Segment Open
(* ===== verification/BenchKeys.v ===== *)
(** The key generator and the latency histogram of the benchmark harness
    ([src/common/benchmark/keygen.go], [metrics.go]). *)
From stdpp Require Import base list strings numbers sorting.
From S2P Require Import Prelude GoLib Common.

Open Scope Z_scope.

(** ** Formatting keys *)

(** The decimal digits of a natural number; an [int] has at most 19. *)
Fixpoint digits (fuel : nat) (n : Z) : bytes :=
  match fuel with
  | O => []
  | S fuel => if n <? 10 then [48 + n] else digits fuel (n / 10) ++ [48 + n mod 10]
  end.

(** [fmt.Sprintf] with the verb [%010d]: zeros up to the width, after the sign. *)
Definition sprintf_010d (n : Z) : bytes :=
  if n <? 0 then let ds := digits 20 (- n) in 45 :: replicate (9 - length ds) 48 ++ ds
  else let ds := digits 20 n in replicate (10 - length ds) 48 ++ ds.

(** The bytes of [user]. *)
Definition user_prefix : bytes := [117; 115; 101; 114].

Definition key_padding (n size : Z) : bytes :=
  if 8 <=? size then copy_at 0 (le_put 8 (u64 n)) (make_bytes size)
  else (λ i, u8 (n + i)) <$> seqZ 0 size.

Definition formatKey (keySize n : Z) : res bytes :=
  let key := user_prefix ++ sprintf_010d n in
  if len key <? keySize then Ok (key ++ key_padding n (keySize - len key))
  else if keySize <? 0 then Panic
  else Ok (slice_to keySize key).

(** ** The generator *)

Definition DistUniform : string := "uniform".
Definition DistZipfian : string := "zipfian".
Definition DistSequential : string := "sequential".
Definition DistLatest : string := "latest".

(** What the generator draws from its source of random numbers for one key: [Intn], the next
    value of the Zipf distribution with the given largest value, and the distance
    [int(math.Abs(NormFloat64()) * float64(range))]. *)
Record Draw := MkDraw {
  d_Intn : Z → Z;
  d_Zipf : Z → Z;
  d_offset : Z → Z;
}.

(** The zipf field is the largest value of the distribution, when there is one. *)
Record KeyGenerator := MkKeyGenerator {
  kg_numKeys : Z;
  kg_keySize : Z;
  kg_distribution : string;
  kg_zipf : option Z;
  kg_seqCounter : Z;
}.

Definition NewKeyGenerator (numKeys keySize : Z) (distribution : string) : KeyGenerator :=
  MkKeyGenerator numKeys keySize distribution
    (if String.eqb distribution DistZipfian then Some (u64 numKeys) else None) 0.
Lemma unmap_correct l0 pt vpn s :
  pt_inv l0 pt s → 0 ≤ vpn < 2 ^ 27 →
  match mapping (mem s) (root_ppn pt) vpn with
  | None => unmap pt vpn s = Err Panicked
  | Some _ =>
      ∃ s', unmap pt vpn s = Ok ((), s') ∧ pt_inv l0 pt s' ∧ fa s' = fa s ∧
        (∀ v, 0 ≤ v < 2 ^ 27 → mapping (mem s') (root_ppn pt) v =
           if decide (v = vpn) then None else mapping (mem s) (root_ppn pt) v) ∧
        (∀ k, k ∉ frames pt → mem s' !! k = mem s !! k)
  end.
Proof.
  intros [Hfa Hwf Hown] Hvpn.
  destruct (indexes_recompose vpn Hvpn) as (i0 & i1 & i2 & Hidx & H0 & H1 & H2 & _).
  unfold unmap, mbind, M_bind. rewrite (find_pte_spec (frames pt) _ _ _ i0 i1 i2) by done.
  unfold mapping at 1. rewrite Hidx.
  destruct (walk (mem s) (root_ppn pt) [i0; i1]) as [n|] eqn:Hw; cbn [fmap option_fmap option_map mbind option_bind lift unwrap]; [|done].
  assert (n ∈ frames pt) as Hn by (apply (ptwf_node _ _ _ Hwf [i0; i1]); [simpl; lia|auto|done]).
  destruct (ptwf_page _ _ _ Hwf n Hn) as (_ & pg & Hpg & Hok).
  destruct (read_pte_spec _ _ s _ i2 Hwf Hn) as (e & -> & ->). simpl.
  unfold only_valid. destruct (pte_is_valid e); [|done].
  unfold write_pte. simpl. rewrite Hpg. eexists. split; [done|].
  assert (0 ≤ pte_empty < 2 ^ 64) as Hr by (unfold pte_empty; lia).
  split_and!; simpl; [|done| |].
  - split; simpl; [done| |done]. by apply (leaf_wf _ _ _ Hwf i0 i1 i2).
  - intros v Hv. by rewrite (leaf_mapping _ _ _ Hwf i0 i1 i2 n _ pg) with (vpn := vpn).
  - intros k Hk. by rewrite lookup_insert_ne by (intros ->; done).
Qed.
Definition read {A} (id offset size : Z) (f : list Z → prog A) : prog A :=
  Lock id (λ b,
    liftp (in_block offset size) ≫= λ _,
    f (bytes_at offset size b) ≫= λ v, Unlock id None (Ret v)).

(** [get_block_cache(id).lock().modify(offset, f)]: [f] returns the new bytes. *)
Definition modify {A} (id offset size : Z) (f : list Z → prog (A * list Z)) : prog A :=
  Lock id (λ b,
    liftp (in_block offset size) ≫= λ _,
    f (bytes_at offset size b) ≫= λ '(v, new),
    Unlock id (Some (splice (Z.to_nat offset) new b)) (Ret v)).

Definition sync_all : prog () := SyncAll (Ret ()).

(** ** Running a program with the cache *)
Fixpoint run_cache {D} `{BlockDevice D} {A} (p : prog A) : M (CacheState D) A :=
  match p with
  | Ret a => mret a
  | Fail e => λ _, Err e
  | Lock id k => lock_block id ≫= λ b, run_cache (k b)
  | Unlock id new k => unlock_block id new ≫= λ _, run_cache k
  | SyncAll k => block_cache_sync_all ≫= λ _, run_cache k
  end.

(** ** The specification: a map of blocks and the set of locked ones *)
Record Disk := mkDisk { blocks : gmap Z block; held : gset Z }.
(* ===== verification/DiskLogic.v ===== *)
(** * Reasoning about block programs

    [wp p h m Q]: run on the block map [m] while the blocks [h] are locked, the
    program [p] ends normally, releases every lock it took and leaves a result
    and a block map that satisfy [Q].  This is total correctness: no panic, no
    deadlock.  The lemmas are the proof rules for the [read]/[modify] idiom. *)
From S2P Require Import Prelude Bytes BlockCache.

Abbreviation bmap := (gmap Z (list Z)) (only parsing).

Definition wp {A} (p : prog A) (h : gset Z) (m : bmap) (Q : A → bmap → Prop) : Prop :=
  ∃ a m', run_disk p (mkDisk m h) = Ok (a, mkDisk m' h) ∧ Q a m'.

(** Every block has 512 bytes. *)
Definition disk_ok (m : bmap) : Prop := ∀ id b, m !! id = Some b → block_ok b ∧ Forall is_byte b.

(** Block [id] may be locked and holds [b]. *)
Definition lockable (h : gset Z) (m : bmap) (id : Z) (b : block) : Prop :=
  m !! id = Some b ∧ id ∉ h ∧ (size h < BLOCK_CACHE_SIZE)%nat.

Lemma wp_mono {A} (p : prog A) h m (Q Q' : A → bmap → Prop) :
  wp p h m Q → (∀ a m', Q a m' → Q' a m') → wp p h m Q'.
Proof. intros (a & m' & Hr & HQ) Himp. exists a, m'. auto. Qed.

(** Runs are deterministic. *)
Lemma wp_and {A} (p : prog A) h m (Q Q' : A → bmap → Prop) :
  wp p h m Q → wp p h m Q' → wp p h m (λ a m', Q a m' ∧ Q' a m').
Proof. intros (a & m' & Hr & HQ) (a' & m'' & Hr' & HQ'). exists a, m'. rewrite Hr in Hr'. by injection Hr' as <- <-. Qed.

Section rules.
Context {A : Type}.
Implicit Types (p : prog A) (h : gset Z) (m : bmap) (Q : A → bmap → Prop).

Lemma wp_ret a h m Q : Q a m → wp (mret a) h m Q.
Proof. intros HQ. by exists a, m. Qed.

Lemma wp_bind {B} (p : prog B) (f : B → prog A) h m Q :
  wp p h m (λ b m', wp (f b) h m' Q) → wp (p ≫= f) h m Q.
Proof.
  intros (b & m1 & Hr & a & m2 & Hf & HQ). exists a, m2. split; [|done].
  rewrite run_disk_bind, (M_bind_Ok _ _ _ _ _ Hr). done.
Qed.

Lemma wp_liftp {B} (o : outcome B) b (f : B → prog A) h m Q :
  o = Ok b → wp (f b) h m Q → wp (liftp o ≫= f) h m Q.
Proof. intros -> Hf. done. Qed.

Lemma wp_sync h m : h = ∅ → wp sync_all h m (λ _ m', m' = m).
Proof. intros ->. exists (), m. split; [|done]. simpl. by rewrite decide_True. Qed.

Lemma held_release id h : id ∉ h → ({[id]} ∪ h) ∖ {[id]} = h.
Proof. set_solver. Qed.

Lemma in_block_ok offset sz : 0 ≤ offset → 0 ≤ sz → offset + sz ≤ BLOCK_SZ → in_block offset sz = Ok ().
Proof.
  intros Ho Hs Hb. unfold in_block. rewrite u64_id by (unfold is_u64, BLOCK_SZ in *; lia).
  by rewrite (proj2 (Z.leb_le _ _)).
Qed.

Lemma wp_read id offset sz b (f : list Z → prog A) h m Q :
  lockable h m id b → 0 ≤ offset → 0 ≤ sz → offset + sz ≤ BLOCK_SZ →
  wp (f (bytes_at offset sz b)) ({[id]} ∪ h) m Q → wp (read id offset sz f) h m Q.
Proof.
  intros (Hm & Hh & Hsz) Ho Hs Hb (a & m' & Hf & HQ). exists a, m'. split; [|done].
  unfold read. cbn [run_disk blocks held]. rewrite decide_False, decide_True, Hm by done.
  rewrite in_block_ok by done. rewrite run_disk_bind. cbn [liftp].
  rewrite (M_bind_Ok _ _ _ () _ eq_refl), run_disk_bind, (M_bind_Ok _ _ _ _ _ Hf).
  cbn [run_disk blocks held]. rewrite decide_True by set_solver. by rewrite held_release.
Qed.

Lemma wp_modify id offset sz b (f : list Z → prog (A * list Z)) h m Q :
  lockable h m id b → block_ok b → 0 ≤ offset → 0 ≤ sz → offset + sz ≤ BLOCK_SZ →
  wp (f (bytes_at offset sz b)) ({[id]} ∪ h) m (λ '(v, new) m',
    length new = Z.to_nat sz ∧ Q v (<[id := splice (Z.to_nat offset) new b]> m')) →
  wp (modify id offset sz f) h m Q.
Proof.
  intros (Hm & Hh & Hsz) Hblk Ho Hs Hb ([v new] & m' & Hf & Hlen & HQ). eexists v, _. split; [|exact HQ].
  unfold modify. cbn [run_disk blocks held]. rewrite decide_False, decide_True, Hm by done.
  rewrite in_block_ok by done. rewrite run_disk_bind. cbn [liftp].
  rewrite (M_bind_Ok _ _ _ () _ eq_refl), run_disk_bind, (M_bind_Ok _ _ _ _ _ Hf).
  cbn [run_disk blocks held]. rewrite decide_True.
  - by rewrite held_release.
  - split; [|set_solver]. unfold block_ok, BLOCK_SZ in *. rewrite length_splice; lia.
Qed.

(** The common case: the whole block is read, or replaced. *)
Lemma bytes_at_whole b : block_ok b → bytes_at 0 BLOCK_SZ b = b.
Proof. intros Hb. unfold bytes_at. unfold block_ok in Hb. rewrite <- Hb. apply slice_all. Qed.

Lemma splice_whole b new : block_ok b → length new = length b → splice 0 new b = new.
Proof.
  intros Hb Hl. unfold splice. rewrite take_0. simpl. rewrite drop_ge by lia. apply app_nil_r.
Qed.

Lemma wp_read_block id b (f : list Z → prog A) h m Q :
  lockable h m id b → block_ok b →
  wp (f b) ({[id]} ∪ h) m Q → wp (read id 0 BLOCK_SZ f) h m Q.
Proof.
  intros Hl Hb Hf. eapply wp_read; [exact Hl|done|done|done|]. by rewrite bytes_at_whole.
Qed.

Lemma wp_modify_block id b (f : list Z → prog (A * list Z)) h m Q :
  lockable h m id b → block_ok b →
  wp (f b) ({[id]} ∪ h) m (λ '(v, new) m', block_ok new ∧ Q v (<[id := new]> m')) →
  wp (modify id 0 BLOCK_SZ f) h m Q.
Proof.
  intros Hl Hb Hf. eapply wp_modify; [exact Hl|done|done|done|done|].
  rewrite bytes_at_whole by done. eapply wp_mono; [exact Hf|].
  intros [v new] m' [Hn HQ]. split; [done|]. change (Z.to_nat 0) with 0%nat.
  rewrite splice_whole; [done|done|]. unfold block_ok in *. lia.
Qed.
End rules.

Lemma disk_ok_insert m id b : disk_ok m → block_ok b → Forall is_byte b → disk_ok (<[id := b]> m).
Proof.
  intros Hd Hb Hbytes j b' [[-> <-]|[_ Hj]]%lookup_insert_Some; [done|]. by eapply Hd.
Qed.

Lemma held_add_size id (h : gset Z) : (size ({[id]} ∪ h) ≤ S (size h))%nat.
Proof. rewrite size_union_alt, size_singleton. pose proof (subseteq_size (h ∖ {[id]}) h ltac:(set_solver)). lia. Qed.

#[export] Hint Resolve disk_ok_insert : rcore.

(** A disk of [n] zero blocks numbered from [start]. *)
Definition zero_block : block := replicate (Z.to_nat BLOCK_SZ) 0.
Definition zero_disk (start : Z) (n : nat) : bmap := map_seqZ start (replicate n zero_block).

Lemma zero_block_ok : block_ok zero_block ∧ Forall is_byte zero_block.
Proof. split; [apply length_replicate|]. apply Forall_replicate. unfold is_byte. lia. Qed.

Lemma zero_disk_lookup start n id b :
  zero_disk start n !! id = Some b ↔ start ≤ id < start + Z.of_nat n ∧ b = zero_block.
Proof.
  unfold zero_disk. rewrite lookup_map_seqZ_Some, lookup_replicate. split; [lia || intuition lia|].
  intros [Hid ->]. split; [lia|]. split; [done|lia].
Qed.

Lemma zero_disk_ok start n : disk_ok (zero_disk start n).
Proof. intros id b [_ ->]%zero_disk_lookup. apply zero_block_ok. Qed.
Segment Closed
How many lines of the material above hold "benchmark"? Answer with that number alone.

2